In the hush of high-mountain air, where the stone-terraced fields of Albania meet the sky, there lives a word as ancient as the ancestors: Besa. In its simplest form, the word means “to keep the promise”. But in the Albanian soul it is far more: it is a covenant of honour, a vow placed by one human being on the life of another, the life of one’s guest or wanderer, to shelter them, to guard them, to lay down one’s own safety for their sake.
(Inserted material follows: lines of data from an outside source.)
(* ===== verification/Printk.v ===== *)
(** libs/printk.c: the kernel's small vsnprintf.

    A character is a byte (char is unsigned on RISC-V), a buffer a list of
    bytes of the size of the C array; a store outside of it has no result
    ([None] or [Stuck]).  A format is the list of the characters of the
    literal; its end reads as NUL.  An argument of the variable list is a
    number or the address of a string. *)
From S2P Require Import Prelude KMonad CString.

Fixpoint mini_strlen (fuel : nat) (m : bmem) (s len : Z) : option Z :=
  match fuel with
  | O => None
  | S fuel' => if m (s + len) =? 0 then Some len else mini_strlen fuel' m s (u32 (len + 1))
  end.

(** ** mini_itoa *)

Definition digit_char (uppercase : bool) (digit : Z) : Z :=
  u8 (if digit <? 10 then 48 + digit else (if uppercase then 65 else 97) + digit - 10).

(** The [do]-[while] loop: the digits from the last one on, stored from [p] on. *)
Fixpoint itoa_digits (fuel : nat) (value radix : Z) (uppercase unsig : bool) (buffer : list Z) (p : Z) :
    option (list Z * Z) :=
  match fuel with
  | O => None
  | S fuel' =>
      let digit := if unsig then u64 value mod radix else Z.rem value radix in
      buffer ← arr_set buffer p (digit_char uppercase digit);
      let value := if unsig then s64 (u64 value / radix) else Z.quot value radix in
      if value =? 0 then Some (buffer, p + 1)
      else itoa_digits fuel' value radix uppercase unsig buffer (p + 1)
  end.

Fixpoint store_chars (buffer : list Z) (p : Z) (n : nat) (c : Z) : option (list Z) :=
  match n with
  | O => Some buffer
  | S n' => buffer ← arr_set buffer p c; store_chars buffer (p + 1) n' c
  end.

(** [n] rounds, from [i] on, of the loop that turns the first [len] characters round. *)
Fixpoint reverse_loop (n : nat) (i len : Z) (buffer : list Z) : option (list Z) :=
  match n with
  | O => Some buffer
  | S n' =>
      j ← arr_get buffer i;
      k ← arr_get buffer (len - i - 1);
      buffer ← arr_set buffer i k;
      buffer ← arr_set buffer (len - i - 1) j;
      reverse_loop n' (i + 1) len buffer
  end.

(** A [long] has at most 64 digits. *)
Definition ITOA_FUEL : nat := 64.

(** The length of the text and the buffer it lies in. *)
Definition mini_itoa (value radix : Z) (uppercase unsig : bool) (buffer : list Z) (n_pad cpad : Z) :
    option (Z * list Z) :=
  if 16 <? radix then Some (0, buffer) else
  let negative := (value <? 0) && negb unsig in
  let value := if negative then s64 (- value) else value in
  d ← itoa_digits ITOA_FUEL value radix uppercase unsig buffer 0;
  let '(buffer, p) := d in
  let n := Z.to_nat (n_pad - p) in
  buffer ← store_chars buffer p n cpad;
  let p := p + Z.of_nat n in
  buffer ← (if negative then arr_set buffer p 45 else Some buffer);
  let p := if negative then p + 1 else p in
  buffer ← arr_set buffer p 0;
  buffer ← reverse_loop (Z.to_nat (p / 2)) 0 p buffer;
  Some (p, buffer).

(** ** The output buffer *)

(** [pbuffer] is the offset [b.pbuffer - b.buffer]. *)
Record mini_buff := mk_buff { buffer : list Z; pbuffer : Z; buffer_len : Z }.

Definition put (ch : Z) : M mini_buff unit :=
  b ← get;
  l ← of_opt (arr_set (buffer b) (pbuffer b) (u8 ch));
  modify (λ b, mk_buff l (pbuffer b + 1) (buffer_len b)).
Definition put_nul : M mini_buff unit :=
  b ← get;
  l ← of_opt (arr_set (buffer b) (pbuffer b) 0);
  modify (λ b, mk_buff l (pbuffer b) (buffer_len b)).

Definition _putc (ch : Z) : M mini_buff Z :=
  b ← get;
  if buffer_len b <=? u32 (pbuffer b + 1) then mret 0 else
  put ch;;
  put_nul;;
  mret 1.

(** [s] reads a character of the string; [None] is the NULL pointer. *)
Definition _puts (s : option (Z → option Z)) (len : Z) : M mini_buff Z :=
  b ← get;
  let room := buffer_len b - pbuffer b - 1 in
  let len := if room <? len then room else len in
  for_ 0 (Z.to_nat len) (λ i,
    match s with
    | None => put 32
    | Some s => c ← of_opt (s (Z.of_nat i)); put c
    end);;
  put_nul;;
  mret len.

(** ** mini_vsnprintf *)

Inductive va_arg := Num (v : Z) | Str (p : Z).

(** [ch = *(fmt++)] *)
Definition next_char (fmt : list Z) : Z * list Z :=
  match fmt with [] => (0, []) | c :: r => (c, r) end.

Definition is_digit (ch : Z) : bool := (48 <=? ch) && (ch <=? 57).

(** The loop over the digits of the width: the width, the character that
    ended it, and the rest of the format. *)
Fixpoint width_loop (fmt : list Z) (n_pad : Z) : Z * Z * list Z :=
  match fmt with
  | [] => (n_pad, 0, [])
  | ch :: r =>
      if is_digit ch then width_loop r (u32 (u32 (n_pad * 10) + ch - 48))
      else (n_pad, ch, r)
  end.

Record directive := mk_dir { n_pad : Z; c_pad : Z; longflag : bool; conv : Z; rest : list Z }.

(** What follows a percent sign, up to the [switch]. *)
Definition read_directive (fmt : list Z) : directive :=
  let '(ch, r) := next_char fmt in
  let '(np, cp, ch, r) :=
    if is_digit ch then
      let '(np, ch', r') := width_loop fmt 0 in
      (np, if ch =? 48 then 48 else 32, ch', r')
    else (0, 32, ch, r) in
  if ch =? 108 then let '(ch, r) := next_char r in mk_dir np cp true ch r
  else mk_dir np cp false ch r.

(** [va_arg(va, int)] and the like: the value of the next argument in the type asked for. *)
Definition next_num (va : list va_arg) : option (Z * list va_arg) :=
  match va with Num v :: va' => Some (v, va') | _ => None end.
Definition next_str (va : list va_arg) : option (Z * list va_arg) :=
  match va with Str p :: va' => Some (p, va') | _ => None end.

(** The locals of the loop: the format, the arguments and the array [bf]. *)
Record pr_vars := mk_pv { fmt : list Z; va : list va_arg; bf : list Z }.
In a stranger’s knock at the door of a mountain home, when both were bound by neither blood nor faith, the host hears the word of Besa. The hearth is lit, the guest is welcomed, the night is given. The promise is sealed—not in ink or ledger, but in dignity. “One who acts according to besa is someone to whom one can trust one’s life and the lives of one’s family.”

Besa is more than hospitality: it is the ethical backbone of mutual trust. To break it is to lose one’s face in the community; to uphold it is to claim the highest possible virtue. It is spoken quietly in mountain villages, passed in the steady gaze of elder women and wise men, carried without fanfare. And when the storm rages—be it war, famine, or fear—Besa endures, rooted in the soil of the Albanian heart.
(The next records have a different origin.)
(* ===== verification/E1000.v ===== *)
(** drivers/e1000.c and drivers/e1000.h: the rings of the network card.

    The registers are a map from their offsets; what the card does with them,
    with the descriptors and with the buffers is no code of the repository: a
    step relation of the card is a parameter of the section [Wire], with the
    behaviour its manual documents as hypothesis. The cache flushes and the
    fixed delay have no effect on the state. *)
From S2P Require Import Prelude KMonad Pgtable.

Definition E1000_ICR : Z := 0xC0.
Definition E1000_IMS : Z := 0xD0.
Definition E1000_IMC : Z := 0xD8.
Definition E1000_RCTL : Z := 0x100.
Definition E1000_TCTL : Z := 0x400.
Definition E1000_RDBAL : Z := 0x2800.
Definition E1000_RDBAH : Z := 0x2804.
Definition E1000_RDLEN : Z := 0x2808.
Definition E1000_RDH : Z := 0x2810.
Definition E1000_RDT : Z := 0x2818.
Definition E1000_TDBAL : Z := 0x3800.
Definition E1000_TDBAH : Z := 0x3804.
Definition E1000_TDLEN : Z := 0x3808.
Definition E1000_TDH : Z := 0x3810.
Definition E1000_TDT : Z := 0x3818.
Definition E1000_RA : Z := 0x5400.

Definition E1000_RCTL_EN : Z := 0x2.
Definition E1000_RCTL_BAM : Z := 0x8000.
Definition E1000_RCTL_SZ_2048 : Z := 0.
Definition E1000_RCTL_BSEX : Z := 0x2000000.
Definition E1000_TCTL_EN : Z := 0x2.
Definition E1000_TCTL_PSP : Z := 0x8.
Definition E1000_RAH_AV : Z := 0x80000000.
Definition E1000_RXD_STAT_DD : Z := 1.
Definition E1000_TXD_CMD_EOP : Z := 1.
Definition E1000_TXD_CMD_RS : Z := 8.

Definition TXDESCS : Z := 64.
Definition RXDESCS : Z := 64.
Definition TX_PKT_SIZE : Z := 2048.
Definition RX_PKT_SIZE : Z := 2048.
Definition DESC_SIZE : Z := 16.

Record e1000_rx_desc := mk_rx {
  rx_addr : Z; rx_length : Z; rx_csum : Z; rx_status : Z; rx_errors : Z; rx_special : Z
}.
Record e1000_tx_desc := mk_tx {
  tx_addr : Z; tx_length : Z; tx_cso : Z; tx_cmd : Z; tx_status : Z; tx_css : Z; tx_special : Z
}.

Record nic_state := mk_nic {
  regs : Z → Z;
  tx_desc_array : list e1000_tx_desc;
  tx_pkt_buffer : list (list Z);
  rx_desc_array : list e1000_rx_desc;
  rx_pkt_buffer : list (list Z)
}.

Definition upd_regs (f : Z → Z) (s : nic_state) : nic_state :=
  mk_nic f (tx_desc_array s) (tx_pkt_buffer s) (rx_desc_array s) (rx_pkt_buffer s).
Definition upd_tx_desc (l : list e1000_tx_desc) (s : nic_state) : nic_state :=
  mk_nic (regs s) l (tx_pkt_buffer s) (rx_desc_array s) (rx_pkt_buffer s).
Definition upd_tx_buf (l : list (list Z)) (s : nic_state) : nic_state :=
  mk_nic (regs s) (tx_desc_array s) l (rx_desc_array s) (rx_pkt_buffer s).
Definition upd_rx_desc (l : list e1000_rx_desc) (s : nic_state) : nic_state :=
  mk_nic (regs s) (tx_desc_array s) (tx_pkt_buffer s) l (rx_pkt_buffer s).
Definition upd_rx_buf (l : list (list Z)) (s : nic_state) : nic_state :=
  mk_nic (regs s) (tx_desc_array s) (tx_pkt_buffer s) (rx_desc_array s) l.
When Darkness Came: Jews in Albania during WWII

Against the backdrop of destruction and persecution across Europe during the Second World War, the story of Albania shines as an extraordinary exception. The small Balkan country—though occupied by Italian and then German forces—became a sanctuary guided by the principle of Besa. Refugees fleeing Nazi-terror found their way to Albanian villages and towns. The local families took them in, sheltered them, supplied false papers, hid them in mountain homes. The rescuers refused to hand over lists of Jews to the occupiers. [1] One widely-cited assessment states: “Albania, a European country with a Muslim majority, succeeded in the place where other European nations failed … almost all Jews living within Albanian borders during the German occupation … were saved.”[2]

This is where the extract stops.